A few weeks ago he told such voters that, if elected, he would expand and overhaul President Bush's federal faith based initiatives, announcing his own "Council for Faith-Based and Neighborhood Partnerships". He has begun regular attempts to appeal to evangelicals, speaking to them on multiple occasions in recent weeks as part of what his campaign terms its "Joshua project".
Of course this is all well and good. Candidates who expect the votes of any Americans should make an attempt to address their concerns. The reality however is more blatantly political in that, on the fundamental cultural and moral concerns of evangelicals, he has very little in common with them at all.
The differences are greatest on two fundamental issues: abortion and gay marriage.
On abortion, Obama just became only the second presidential candidate in American history to be endorsed by Planned Parenthood, which referred to him in its announcement as a "passionate advocate" for the right to abortion.
In a speech to the group last July, Obama stated that, "...on this fundamental issue, I will not yield...", and that, "the first thing I'd do as President is sign the Freedom of Choice Act", (an act that would overturn hundreds of state abortion laws, including those regarding parental notification, and would guarantee public funding for abortion).
A hint as to just how "passionate" he is on the subject, as a state senator in Illinois, he actually opposed legislation, (known as "Born Alive Infant Protection"), that would mandate care for infants who were born alive in spite of attempts at abortion. Not exactly a mainstream American position, much less for evangelical voters.
As for his views on the most fundamental institution in our society, the family, it gets no better.
He's for overturning the Defense of Marriage Act, overruling the military by repealing "don't ask, don't tell", opposes constitutional amendments that define marriage as "one man and one woman", (which have passed in 30 states with an average 70% of the vote), and wants anti-discrimination laws that not only cover "sexual preference" but "gender identity".
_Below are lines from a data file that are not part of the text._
(** C6. A construction without names (none, or an empty list) stores
    ['const', 'x'] when the predictor input is one-dimensional or has one
    column, and ['const', 'x1', ..., 'xk'] when it has k > 1 columns. *)
Theorem default_names_generated
    (L : pylib) (a : ndarray) (y x_varnm y_varnm : pyval) (w0 w : world) :
  py_truthy x_varnm = Ok false ->
  ols.__init__ L (PyArr a) y x_varnm y_varnm w0 = (Ok tt, w) ->
  (List.length (shape a) = 1%nat \/ shape a !! 1%nat = Some 1 ->
   self w !! "x_varnm" = Some (PyList [PyStr "const"; PyStr "x"])) /\
  (forall k, shape a !! 1%nat = Some k -> 1 < k ->
     exists names,
       self w !! "x_varnm" = Some (PyList names) /\
       List.length names = S (Z.to_nat k) /\
       names !! 0%nat = Some (PyStr "const") /\
       forall i, 1 <= i <= k ->
                 names !! Z.to_nat i = Some (PyStr ("x" ++ str_int i))).
Proof.
  intros Hnone H.
  destruct (init_ok L _ _ _ _ _ _ H)
    as (xa & X & ya & e & nobs & ncoef & names & [= <-] & _ & _ & _ & _ & Hn & _ &
        _ & _ & _ & _ & _ & _ & Hdef & _).
  destruct (Hdef Hnone) as [Hone Hmany]. split.
  - intros Hs. now rewrite Hn, (Hone Hs).
  - intros k Hk Hgt. exists names. split; [exact Hn|].
    rewrite (Hmany k); try lia.
    + split; [simpl; now rewrite numbered_names_length by lia|].
      split; [reflexivity|]. intros i Hi.
      replace (Z.to_nat i) with (S (Z.to_nat (i - 1))) by lia.
      now apply numbered_names_lookup.
    + intros Hlen. destruct (shape a) as [|? [|? ?]]; simpl in *; congruence.
    + exact Hk.
Qed.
That's "change we can believe in" all right.
And keep in mind that overturning the Defense of Marriage Act means each state could then be forced to recognize a gay marriage performed in another state, in effect allowing one state to redefine marriage for the entire country.
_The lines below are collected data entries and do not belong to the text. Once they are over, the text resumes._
Lemma ratio_of_range c s :
  0 < s -> 0 <= c <= s -> (0 <= ratio_of c s <= 100)%Q.
Proof.
  intros Hs Hc. unfold ratio_of, fmul, fsub.
  assert (Qs : (0 < inject_Z s)%Q) by exact (Q_of_Z_lt 0 s Hs).
  assert (Q : (0 <= round53 (inject_Z c / inject_Z s) <= 1)%Q).
  { apply round53_unit_interval. split.
    - apply Qle_shift_div_l; [exact Qs |]. rewrite Qmult_0_l.
      apply (Q_of_Z_le 0 c). lia.
    - apply Qle_shift_div_r; [exact Qs |]. rewrite Qmult_1_l.
      apply Q_of_Z_le. lia. }
  assert (R : (0 <= round53 (of_int 1 - round53 (inject_Z c / inject_Z s)) <= 1)%Q).
  { apply round53_unit_interval. rewrite of_int_1. lra. }
  rewrite of_int_100. split.
  - apply round53_nonneg. lra.
  - apply (round53_le_const _ _ 100 0); [reflexivity | lia | lra].
Qed.

End EstimateBounds.

(** Whatever the codec name, the size model of [test_compression] stays
    within bounds on a sample of [0 < s < 2^53] bytes: it does not raise,
    the estimated compressed size lies between 0 and [s] (so the bytes
    saved are not negative), and the ratio lies between 0.0 and 100.0. *)
Theorem compression_estimate_in_bounds algo s w :
  0 < s < 2 ^ 53 ->
  exists compressed_size ratio,
    estimate_compression algo s w = (Ok (compressed_size, ratio), w) /\
    0 <= compressed_size <= s /\
    (0 <= ratio <= 100)%Q.
Proof.
  intros Hs. unfold estimate_compression.
  destruct (String.eqb algo "none").
  - exists s, 0%Q. split; [reflexivity |]. split; [lia | lra].
  - cbv zeta.
    pose proof (scaled_size_range s _ Hs (factor_range algo)) as Hc.
    set (c := to_int _) in *.
    unfold bind, int_truediv.
    destruct (s =? 0) eqn:Z0; [lia |]. unfold ret.
    eexists _, _. split; [reflexivity |]. split; [exact Hc |].
    apply (ratio_of_range c s); lia.
Qed.

Lemma compression_estimate_in_bounds_witness :
  exists compressed_size ratio,
    estimate_compression "lz4" 180 Scenario.healthy =
      (Ok (compressed_size, ratio), Scenario.healthy) /\
    0 <= compressed_size <= 180 /\
    (0 <= ratio <= 100)%Q.
Proof. apply compression_estimate_in_bounds. lia. Defined.

(** ** Provisioning, call by call *)

Section ProvisioningLog.

Lemma admin_events_app l1 l2 :
  admin_events (l1 ++ l2) = admin_events l1 ++ admin_events l2.
Proof. unfold admin_events. apply List.filter_app. Qed.

Lemma for_each_app {A} (body : A -> M unit) l1 l2 w w1 :
  for_each l1 body w = (Ok tt, w1) ->
  for_each (l1 ++ l2) body w = for_each l2 body w1.
Proof.
  revert w. induction l1 as [| x l1 IH]; intros w H; simpl in *.
  - unfold ret in H. injection H as <-. reflexivity.
  - apply bind_Ok_inv in H as ([] & w' & H1 & H2).
    rewrite (bind_Ok_intro _ _ _ _ _ H1). apply IH, H2.
Qed.

(** As long as the broker reports no other error, every topic of the list
    is attempted once, in order, and exists afterwards. *)
Lemma create_loop_log l :
  forall w,
    (forall j, (j < length l)%nat -> admin_fault w (admin_calls w + j)%nat = None) ->
    exists w' events,
      for_each l create_topic w = (Ok tt, w') /\
      topics w' = topics w ∪ topic_names l /\
      trace w' = trace w ++ events /\
      admin_events events = map EvCreateTopic l /\
      admin_calls w' = (admin_calls w + length l)%nat /\
      admin_fault w' = admin_fault w.
Proof.
  induction l as [| t l IH]; intros w Hf.
  - exists w, []. cbn. unfold ret, topic_names. cbn.
    rewrite app_nil_r, Nat.add_0_r. repeat split.
    symmetry. apply (right_id_L ∅ (∪)).
  - assert (Hf0 : admin_fault w (admin_calls w) = None).
    { rewrite <- (Nat.add_0_r (admin_calls w)). apply Hf. cbn. lia. }
    cbn [for_each]. unfold bind. rewrite create_topic_eq, Hf0.
    destruct (decide (topic_name t ∈ topics w)) as [Hin | Hnin].
    + destruct (IH (add_event (EvPrint (MsgTopicExists (topic_name t))) (attempted t w)))
        as (w' & events & E & Ht & Etr & Ea & Ec & Ef).
      { unfold attempted. world_simpl. intros j Hj.
        replace (S (admin_calls w) + j)%nat with (admin_calls w + S j)%nat by lia.
        apply Hf. cbn. lia. }
      rewrite E. unfold attempted in *. world_simpl.
      exists w', (EvCreateTopic t :: EvPrint (MsgTopicExists (topic_name t)) :: events).
      split; [reflexivity |]. split.
      { rewrite Ht. unfold topic_names. cbn [map list_to_set].
        apply set_eq. intros x.
        rewrite !elem_of_union, elem_of_singleton.
        split; [tauto | intros [H | [-> | H]]; tauto]. }
      split; [rewrite Etr, <- !app_assoc; reflexivity |].
      split; [unfold admin_events in *; cbn; rewrite Ea; reflexivity |].
      split; [cbn [length]; lia | exact Ef].
    + destruct (IH (add_event (EvPrint (MsgTopicCreated (topic_name t)))
                      (add_topic (topic_name t) (attempted t w))))
        as (w' & events & E & Ht & Etr & Ea & Ec & Ef).
      { unfold attempted. world_simpl. intros j Hj.
        replace (S (admin_calls w) + j)%nat with (admin_calls w + S j)%nat by lia.
        apply Hf. cbn. lia. }
      rewrite E. unfold attempted in *. world_simpl.
      exists w', (EvCreateTopic t :: EvPrint (MsgTopicCreated (topic_name t)) :: events).
      split; [reflexivity |]. split.
      { rewrite Ht. unfold topic_names. cbn [map list_to_set].
        unfold add_topic. cbn [topics].
        apply set_eq. intros x.
        rewrite !elem_of_union, elem_of_singleton. tauto. }
      split; [rewrite Etr, <- !app_assoc; reflexivity |].
      split; [unfold admin_events in *; cbn; rewrite Ea; reflexivity |].
      split; [cbn [length]; lia | exact Ef].
Qed.

End ProvisioningLog.

(** Whatever topics exist beforehand, provisioning on a broker that reports
    no other error ends normally: the client is opened, every topic of the
    list is attempted exactly once and in order, the client is closed, and
    afterwards the existing topics are the earlier ones together with every
    name of the list. *)
Theorem provisioning_attempts_every_topic l w :
  admin_connect_fault w = None ->
  (forall j, (j < length l)%nat -> admin_fault w (admin_calls w + j)%nat = None) ->
  exists w' events,
    create_topics_of l w = (Ok tt, w') /\
    topics w' = topics w ∪ topic_names l /\
    trace w' = trace w ++ events /\
    admin_events events = EvAdminOpen :: map EvCreateTopic l ++ [EvAdminClose].
Proof.
  intros Hc Hf. unfold create_topics_of, bind, KafkaAdminClient. rewrite Hc.
  destruct (create_loop_log l (add_event EvAdminOpen w)) as (w1 & events & E & Ht & Etr & Ea & _).
  { world_simpl. exact Hf. }
  rewrite E. unfold admin_close, emit. world_simpl.
  exists (add_event EvAdminClose w1), (EvAdminOpen :: events ++ [EvAdminClose]).
  split; [reflexivity |]. world_simpl. split; [exact Ht |].
  split; [rewrite Etr, <- !app_assoc; reflexivity |].
  change (EvAdminOpen :: events ++ [EvAdminClose])
    with ([EvAdminOpen] ++ events ++ [EvAdminClose]).
  rewrite !admin_events_app, Ea. reflexivity.
Qed.

Lemma provisioning_attempts_every_topic_witness :
  exists w' events,
    create_topics_of new_topics Scenario.healthy = (Ok tt, w') /\
    topics w' = topics Scenario.healthy ∪ topic_names new_topics /\
    trace w' = trace Scenario.healthy ++ events /\
    admin_events events = EvAdminOpen :: map EvCreateTopic new_topics ++ [EvAdminClose].
Proof.
  apply provisioning_attempts_every_topic.
  - reflexivity.
  - intros j _. reflexivity.
Defined.

(** When the broker answers the attempt for topic [i] with an error other
    than [TopicAlreadyExistsError], provisioning ends there: the topics
    before [i] exist, topic [i] and the later ones do not come into being,
    no later topic is attempted, and the administrative client is not
    closed. *)
Theorem provisioning_stops_at_fatal_error l i t e w :
  admin_connect_fault w = None ->
  l !! i = Some t ->
  (forall j, (j < i)%nat -> admin_fault w (admin_calls w + j)%nat = None) ->
  admin_fault w (admin_calls w + i)%nat = Some e ->
  e <> TopicAlreadyExistsError ->
  exists w' events,
    create_topics_of l w = (Raise e, w') /\
    topics w' = topics w ∪ topic_names (take i l) /\
    trace w' = trace w ++ events /\
    admin_events events = EvAdminOpen :: map EvCreateTopic (take (S i) l).
Proof.
  intros Hc Hi Hbefore Hat Hne.
  pose proof (lookup_lt_Some _ _ _ Hi) as Hlen.
  unfold create_topics_of, bind at 1, KafkaAdminClient. rewrite Hc.
  replace (for_each l create_topic)
    with (for_each (take i l ++ t :: drop (S i) l) create_topic)
    by (rewrite (take_drop_middle l i t Hi); reflexivity).
  destruct (create_loop_log (take i l) (add_event EvAdminOpen w))
    as (w1 & events & E & Ht & Etr & Ea & Ecalls & Ef).
  { world_simpl. rewrite length_take. intros j Hj. apply Hbefore. lia. }
  world_simpl. rewrite length_take, Nat.min_l in Ecalls by lia.
  unfold bind at 1. rewrite (for_each_app _ _ _ _ _ E).
  cbn [for_each]. unfold bind at 1. rewrite create_topic_eq, Ef. world_simpl.
  rewrite Ecalls, Hat, decide_False by exact Hne.
  exists (attempted t w1), (EvAdminOpen :: events ++ [EvCreateTopic t]).
  split; [reflexivity |]. unfold attempted. world_simpl.
  split; [exact Ht |].
  split; [rewrite Etr, <- !app_assoc; reflexivity |].
  change (EvAdminOpen :: events ++ [EvCreateTopic t])
    with ([EvAdminOpen] ++ events ++ [EvCreateTopic t]).
  rewrite !admin_events_app, Ea.
  rewrite (take_S_r l i t Hi), map_app. reflexivity.
Qed.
He made his position on state marriage amendments known a few weeks ago in a letter to the Lesbian, Gay, Bisexual and Transgender Democratic Club of San Francisco, saying: "I oppose the divisive and discriminatory efforts to amend the California Constitution, and similar efforts to amend the U.S. Constitution or those of other states".
Well, that's pretty clear, right? At least until his campaign went into spin mode, suggesting that he still opposes gay marriage, but supports gay civil unions and domestic partnerships.
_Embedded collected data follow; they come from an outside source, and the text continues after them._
(* ===================================================================== *)
(** * The tail shared by the tools: parse, then render                    *)
(* ===================================================================== *)

(** Once the response text is there, a tool parses it and renders the
    result; the session and the descriptor end as the parser leaves
    them, and the first requests, if any, are those of the renderer. *)
Lemma parse_render W html (query : state -> string) s :
  searchState (final ((data <- parseSearchResults W html ;;
                       s' <- get ;; dataToResult W data (query s')) s))
  = searchState (final (parseSearchResults W html s)) /\
  captchaState (final ((data <- parseSearchResults W html ;;
                        s' <- get ;; dataToResult W data (query s')) s))
  = captchaState (final (parseSearchResults W html s)).
Proof.
  unfold bind, get.
  destruct (parseSearchResults W html s) as [[[data|e] s1] l1]; [|split; reflexivity].
  pose proof (dataToResult_frame W data (query s1) s1) as [Hs Hc].
  destruct (dataToResult W data (query s1) s1) as [[r2 s2] l2].
  split; assumption.
Qed.

Lemma parse_render_fixed W html query s :
  searchState (final ((data <- parseSearchResults W html ;; dataToResult W data query) s))
  = searchState (final (parseSearchResults W html s)) /\
  captchaState (final ((data <- parseSearchResults W html ;; dataToResult W data query) s))
  = captchaState (final (parseSearchResults W html s)).
Proof.
  unfold bind.
  destruct (parseSearchResults W html s) as [[[data|e] s1] l1]; [|split; reflexivity].
  pose proof (dataToResult_frame W data query s1) as [Hs Hc].
  destruct (dataToResult W data query s1) as [[r2 s2] l2].
  split; assumption.
Qed.

(** The final state of a caught computation whose handler only returns. *)
Lemma try_catch_final {A} (m : M A) (h : string -> A) s :
  final (try_catch m (fun e => ret (h e)) s) = final (m s).
Proof.
  unfold try_catch. destruct (m s) as [[[a|e] s1] l1]; reflexivity.
Qed.


(* ===================================================================== *)
(** * The tools, up to the response                                       *)
(* ===================================================================== *)

Lemma bind_get {A} (k : state -> M A) s : (s0 <- get ;; k s0) s = k s s.
Proof. unfold bind, get. destruct (k s s) as [[r s2] l2]. reflexivity. Qed.

Lemma bind_modify {A} (f : state -> state) (k : M A) s : (modify f ;; k) s = k (f s).
Proof. unfold bind, modify. destruct (k (f s)) as [[r s2] l2]. reflexivity. Qed.

Lemma bind_fetch {A} W req (k : response -> M A) s :
  (response <- fetch W req ;; k response) s =
    match fetch_response W req with
    | Ok response => let '(r, s2, l2) := k response s in (r, s2, Event req s :: l2)
    | Throw e => (Throw e, s, [Event req s])
    end.
Proof. unfold bind, fetch. destruct (fetch_response W req); reflexivity. Qed.

(** [search_next] stopped by its guard. *)
Lemma search_next_refuses W s :
  nextFormData (searchState s) = None \/
  nextFormData (searchState s) = Some "" \/
  (5 < currentPage (searchState s))%Z ->
  search_next W s = (Ok no_next_page, s, []).
Proof.
  intros H. unfold search_next. rewrite bind_get.
  destruct H as [H | [H | H]].
  - rewrite H. reflexivity.
  - rewrite H. reflexivity.
  - assert (Hp : (5 <? currentPage (searchState s))%Z = true) by lia.
    rewrite Hp, orb_true_r. reflexivity.
Qed.

(** [search_next] past its guard: the state is advanced, then the
    request is issued. *)
Lemma search_next_run W s token :
  nextFormData (searchState s) = Some token -> token <> "" ->
  (currentPage (searchState s) <= 5)%Z ->
  search_next W s =
    match fetch_response W (search_request W token) with
    | Throw e =>
        (Ok (error_result ("Error performing search: " +:+ e)), advanced s,
         [Event (search_request W token) (advanced s)])
    | Ok response =>
        if ok response then
          let '(r, s2, l2) := respond W response "Error performing search: " (advanced s) in
          (r, s2, Event (search_request W token) (advanced s) :: l2)
        else
          (Ok (http_error "Error fetching search results: " response), advanced s,
           [Event (search_request W token) (advanced s)])
    end.
Proof.
  intros Htok Hne Hpage. unfold search_next. rewrite bind_get. rewrite Htok.
  assert (Ht : Js.truthy_opt (Some token) = true) by (destruct token; [congruence|reflexivity]).
  rewrite Ht. assert (Hp : (5 <? currentPage (searchState s))%Z = false) by lia.
  rewrite Hp. cbn [negb orb].
  unfold try_catch at 1. unfold set_currentPage, set_nextFormData.
  rewrite !bind_modify. cbn [searchState currentQuery currentPage nextFormData
                             captchaState captchaImages timeouts].
  fold (advanced s). fold (search_request W token). rewrite bind_fetch.
  destruct (fetch_response W (search_request W token)) as [response|e]; [|reflexivity].
  destruct (ok response); cbn [negb]; [|reflexivity].
  unfold respond, try_catch.
  destruct ((html <- lift (text response) ;; _) (advanced s)) as [[[r|e] s2] l2]; [reflexivity|].
  simpl. rewrite app_nil_r. reflexivity.
Qed.

(** [search]: the session is reset, then the request is issued. *)
Lemma search_run W query region dateFrame s :
  search W query region dateFrame s =
    let req := search_request W (search_body query region dateFrame) in
    match fetch_response W req with
    | Throw e =>
        (Ok (error_result ("Error performing search: " +:+ e)), fresh query s,
         [Event req (fresh query s)])
    | Ok response =>
        if ok response then
          let '(r, s2, l2) := respond_to W response query (fresh query s) in
          (r, s2, Event req (fresh query s) :: l2)
        else
          (Ok (http_error "Error fetching search results: " response), fresh query s,
           [Event req (fresh query s)])
    end.
Proof.
  unfold search. unfold try_catch at 1. unfold set_searchState.
  rewrite bind_modify. fold (fresh query s).
  change (Some (URLSearchParams.toString _)) with (Some (search_body query region dateFrame)).
  fold (search_request W (search_body query region dateFrame)).
  rewrite bind_fetch. cbv zeta.
  destruct (fetch_response W (search_request W (search_body query region dateFrame)))
    as [response|e]; [|reflexivity].
  destruct (ok response); cbn [negb]; [|reflexivity].
  unfold respond_to, try_catch.
  destruct ((html <- lift (text response) ;; _) (fresh query s)) as [[[r|e] s2] l2];
    [reflexivity|].
  simpl. rewrite app_nil_r. reflexivity.
Qed.

Lemma solve_captcha_inactive W indices s :
  active (captchaState s) = None ->
  solve_captcha W indices s = (Ok no_active_challenge, s, []).
Proof.
  intros H. unfold solve_captcha, try_catch. rewrite bind_get. rewrite H. reflexivity.
Qed.

(** [solve_captcha] on an accepted challenge: the state is as it was when
    the request is issued. *)
Lemma solve_captcha_run W indices s act sv names :
  active (captchaState s) = Some (act, sv, names) ->
  solve_captcha W indices s =
    match URL_href W act base_url with
    | Throw e => (Ok (error_result ("Error solving CAPTCHA: " +:+ e)), s, [])
    | Ok actionUrl =>
        let req := solve_request W actionUrl sv names indices in
        match fetch_response W req with
        | Throw e => (Ok (error_result ("Error solving CAPTCHA: " +:+ e)), s, [Event req s])
        | Ok response =>
            if ok response then
              let '(r, s2, l2) := respond W response "Error solving CAPTCHA: " s in
              (r, s2, Event req s :: l2)
            else (Ok (http_error "Error solving CAPTCHA: " response), s, [Event req s])
        end
    end.
Proof.
  intros H. unfold solve_captcha. unfold try_catch at 1. rewrite bind_get. rewrite H.
  unfold base_url. unfold bind at 1, lift at 1.
  destruct (URL_href W act "https://duckduckgo.com") as [actionUrl|e]; [|reflexivity].
  change (Request "POST" actionUrl (form_headers W) _)
    with (solve_request W actionUrl sv names indices).
  rewrite bind_fetch. cbv zeta.
  destruct (fetch_response W (solve_request W actionUrl sv names indices))
    as [response|e]; [|reflexivity].
  destruct (ok response); cbn [negb]; [|reflexivity].
  unfold respond, try_catch.
  destruct ((html <- lift (text response) ;; _) s) as [[[r|e] s2] l2]; [reflexivity|].
  simpl. rewrite app_nil_r. reflexivity.
Qed.

Lemma parsed_effect_of_parse W response html s s2 :
  text response = Ok html ->
  searchState s2 = searchState (final (parseSearchResults W html s)) ->
  captchaState s2 = captchaState (final (parseSearchResults W html s)) ->
  parsed_effect response s s2.
Proof.
  intros Htext Hs Hc. unfold parsed_effect. rewrite Hs, Hc.
  destruct (parse_effect W html s) as [_ [-> | [[Hcl [c ->]] | [Hcl ->]]]]; cbn.
  - repeat split; left; reflexivity.
  - repeat split; [left; reflexivity|right; eauto].
  - repeat split; [right; eauto|left; reflexivity].
Qed.

Lemma parsed_effect_refl response s : parsed_effect response s s.
Proof. unfold parsed_effect. repeat split; left; reflexivity. Qed.

Lemma bind_lift_ok {A B} (a : A) (k : A -> M B) s : (x <- lift (Ok a) ;; k x) s = k a s.
Proof. unfold bind, lift. destruct (k a s) as [[r s2] l2]. reflexivity. Qed.

Lemma bind_lift_throw {A B} (e : string) (k : A -> M B) s :
  (x <- lift (Throw e) ;; k x) s = (Throw e, s, []).
Proof. reflexivity. Qed.

Lemma respond_effect W response failure s :
  parsed_effect response s (final (respond W response failure s)).
Proof.
  unfold respond. rewrite try_catch_final.
  destruct (text response) as [html|e] eqn:Htext.
  - rewrite bind_lift_ok.
    destruct (parse_render W html (fun s' => Js.or_empty (currentQuery (searchState s'))) s)
      as [Hs Hc].
    exact (parsed_effect_of_parse W response html s _ Htext Hs Hc).
  - rewrite bind_lift_throw. apply parsed_effect_refl.
Qed.

Lemma respond_to_effect W response query s :
  parsed_effect response s (final (respond_to W response query s)).
Proof.
  unfold respond_to. rewrite try_catch_final.
  destruct (text response) as [html|e] eqn:Htext.
  - rewrite bind_lift_ok.
    destruct (parse_render_fixed W html query s) as [Hs Hc].
    exact (parsed_effect_of_parse W response html s _ Htext Hs Hc).
  - rewrite bind_lift_throw. apply parsed_effect_refl.
Qed.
In other words, he's suggesting that he's opposed to same-sex marriage, but opposes any attempts to keep it against the law. Meaning he opposes the right of voters in any state to be able to keep the traditional definition of marriage from being redefined by unelected judges, (as happened in Massachusetts and California).
The truth is that he wants to play the political game of being for something without having to admit it. Meaning he'll say he's for gay civil unions and domestic partnerships which have all the same rights and benefits of marriage and hope nobody points out that it's gay marriage in all but name - so as not to upset some of those "bitter" middle class voters he'll need in a few swing states this November.
For all the rhetoric of a new kind of politics, it turns out he's really just a repackaged version of the same old cultural liberalism most Americans have rejected for decades. He's hoping that they don't catch on before Election Day.